Observations & meditations on the day-to-day
Poem of the month – June ’17
Poem of the month for June is for my father …
In The Next Room by Canon Henry Scott Holland
Death is nothing at all:
I have only slipped away into the next room.
I am I and you are you”
Whatever we were to each other, that we are still.
Call me by my old familiar name.
Speak to me in the easy way which you always used.
Put no difference in your tone
Wear no forced air or solemnity or sorrow
Laugh as we always laughed at the little jokes we enjoyed together.
Play, smile, think of me, pray for me.
Why should I be out of mind because I am out of sight?
I am but waiting for you, for an interval, somewhere very near,
just around the corner.
All is well
Henry Scott Holland
(27 January 1847 – 17 March 1918) was Regius Professor of Divinity at the University of Oxford. He was also a canon of Christ Church, Oxford. The Scott Holland Memorial Lectures are held in his memory.
He was born at Ledbury, Herefordshire, the son of George Henry Holland (1818–1891) of Dumbleton Hall, Evesham, and of the Hon. Charlotte Dorothy Gifford, the daughter of Lord Gifford. He was educated at Eton where he was a pupil of the influential Master William Johnson Cory, and at the Balliol College of the University of Oxford where he took a first class degree in Greats. During his Oxford time he was greatly influenced by T.H. Green. He had the Oxford degrees of DD, MA, and Honorary DLitt.
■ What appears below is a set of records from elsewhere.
Lemma id_mask_between_boundaries_witness :
  mask_ids ("request " ++ "deadbeef12" ++ " lost") =
    mask_ids "request " ++ "<ID>" ++ mask_ids " lost" /\
  mask_ids ("id " ++ "550e8400-e29b-41d4-a716-446655440000" ++ ", gone") =
    mask_ids "id " ++ "<ID>" ++ mask_ids ", gone" /\
  mask_ids ("request " ++ "DEADBEEF12" ++ " lost") =
    mask_ids "request " ++ "DEADBEEF12" ++ mask_ids " lost" /\
  pattern_of_error "db" ("request " ++ "DEADBEEF12" ++ " lost") =
    [("db", mask_nums (mask_ids ("request " ++ "DEADBEEF12" ++ " lost")))].
Proof.
  split; [|split; [|split]].
  - apply (id_mask_between_boundaries "db" "request " "deadbeef12" " lost");
      [reflexivity | reflexivity | reflexivity | simpl; lia | reflexivity | reflexivity].
  - apply (id_mask_between_boundaries
             "db" "id " "550e8400-e29b-41d4-a716-446655440000" ", gone");
      [reflexivity | reflexivity | reflexivity | simpl; lia | reflexivity | reflexivity].
  - apply (id_mask_between_boundaries "db" "request " "DEADBEEF12" " lost");
      reflexivity.
  - apply (id_mask_between_boundaries "db" "request " "DEADBEEF12" " lost");
      [reflexivity | reflexivity | simpl; lia].
Defined.
(** * lxc-manager: the step execution engine (backend/src/ve-execution.mts)

    A shallow embedding of [VeExecution] (retry loop, output parsing,
    host discovery, the [run] loop with its restart information) and of
    [OutputProcessor.parseAndUpdateOutputs], followed by the properties
    the specification states about them. Two callers are embedded as
    well: the command line that starts a run (backend/src/lxc-manager.mts)
    and the process monitor that collects its messages
    (process-monitor.ts).

    Conventions of the embedding:
    - a JS [Map] or plain object used as a dictionary is a [gmap string _];
      the order in which [entries()] enumerates it is the map's, not the
      insertion order (no property below depends on it);
    - a number computed by the engine is a double ([JsNumber.t]: NaN, the
      infinities and every finite double, rounded as IEEE 754 rounds); a
      number inside a JSON value is a whole number ([JNum z]), a JSON number
      with a fraction is not represented;
    - [undefined] is [None];
    - what the engine does to the outside (spawned processes, sleeps,
      emitted events) is appended to a trace, oldest first;
    - [console.error] lines are not part of the trace. *)

From stdpp Require Import gmap strings list fin_maps.
From Stdlib Require Import ZArith Ascii DecimalString.
From Stdlib Require DecimalPos.

Set Warnings "-register-all".
Local Open Scope Z_scope.

(** ** JavaScript numbers *)
Module JsNumber.

(** A Number: NaN, an infinity, or a finite double. A finite double is a
    whole number, [Int z], or [Frac m e], which is m / 2^e with m odd and
    0 < e. The sign of zero is not kept. The functions below return every
    value in this one form, so that two numbers returned are the same
    value exactly when they are the same term. *)
Inductive t : Type :=
| NaN
| Infinity (negative : bool)
| Int (z : Z)
| Frac (m : Z) (e : Z).

#[global] Instance eq_dec : EqDecision t.
Proof. solve_decision. Defined.

(** n / d rounded to a whole number, a tie to the even one; 0 <= n and
    0 < d. *)
Definition div_nearest_even (n d : Z) : Z :=
  let q := n / d in
  match 2 * (n mod d) ?= d with
  | Lt => q
  | Gt => q + 1
  | Eq => if Z.even q then q else q + 1
  end.

(** n / (d * 2^e) as a fraction of whole numbers. *)
Definition scaled (n d e : Z) : Z * Z :=
  if 0 <=? e then (n, d * 2 ^ e) else (n * 2 ^ (- e), d).

(** The double nearest to n / d, for 0 < n and 0 < d, as (m, e) for
    m * 2^e: 53 significant bits, the exponent not below -1074, a tie to
    the even significand. [None] is the overflow, from 2^1024 on. *)
Definition nearest (n d : Z) : option (Z * Z) :=
  let l := Z.log2 n - Z.log2 d in
  let e0 :=
    let '(a, b) := scaled n d (l - 52) in
    if b * 2 ^ 52 <=? a then l - 52 else l - 53 in
  let e := Z.max e0 (-1074) in
  let '(a, b) := scaled n d e in
  let m := div_nearest_even a b in
  if 2 ^ 1024 <=? m * 2 ^ e then None else Some (m, e).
Religious and political activity
After graduation, he was elected as a Student (fellow) of Christ Church, Oxford. In 1884, he left Oxford for St Paul’s Cathedral where he was appointed canon.
He was keenly interested in social justice and formed PESEK (Politics, Economics, Socialism, Ethics and Christianity) which blamed capitalist exploitation for contemporary urban poverty. In 1889, he formed the Christian Social Union.
In 1910, he was appointed Regius Professor of Divinity at Oxford University, a post he held until his death in 1918. He is buried in the churchyard of All Saints church, Cuddesdon near Oxford. Because of his surname, Mary Gladstone referred to him affectionately as “Flying Dutchman” and “Fliegende Hollander”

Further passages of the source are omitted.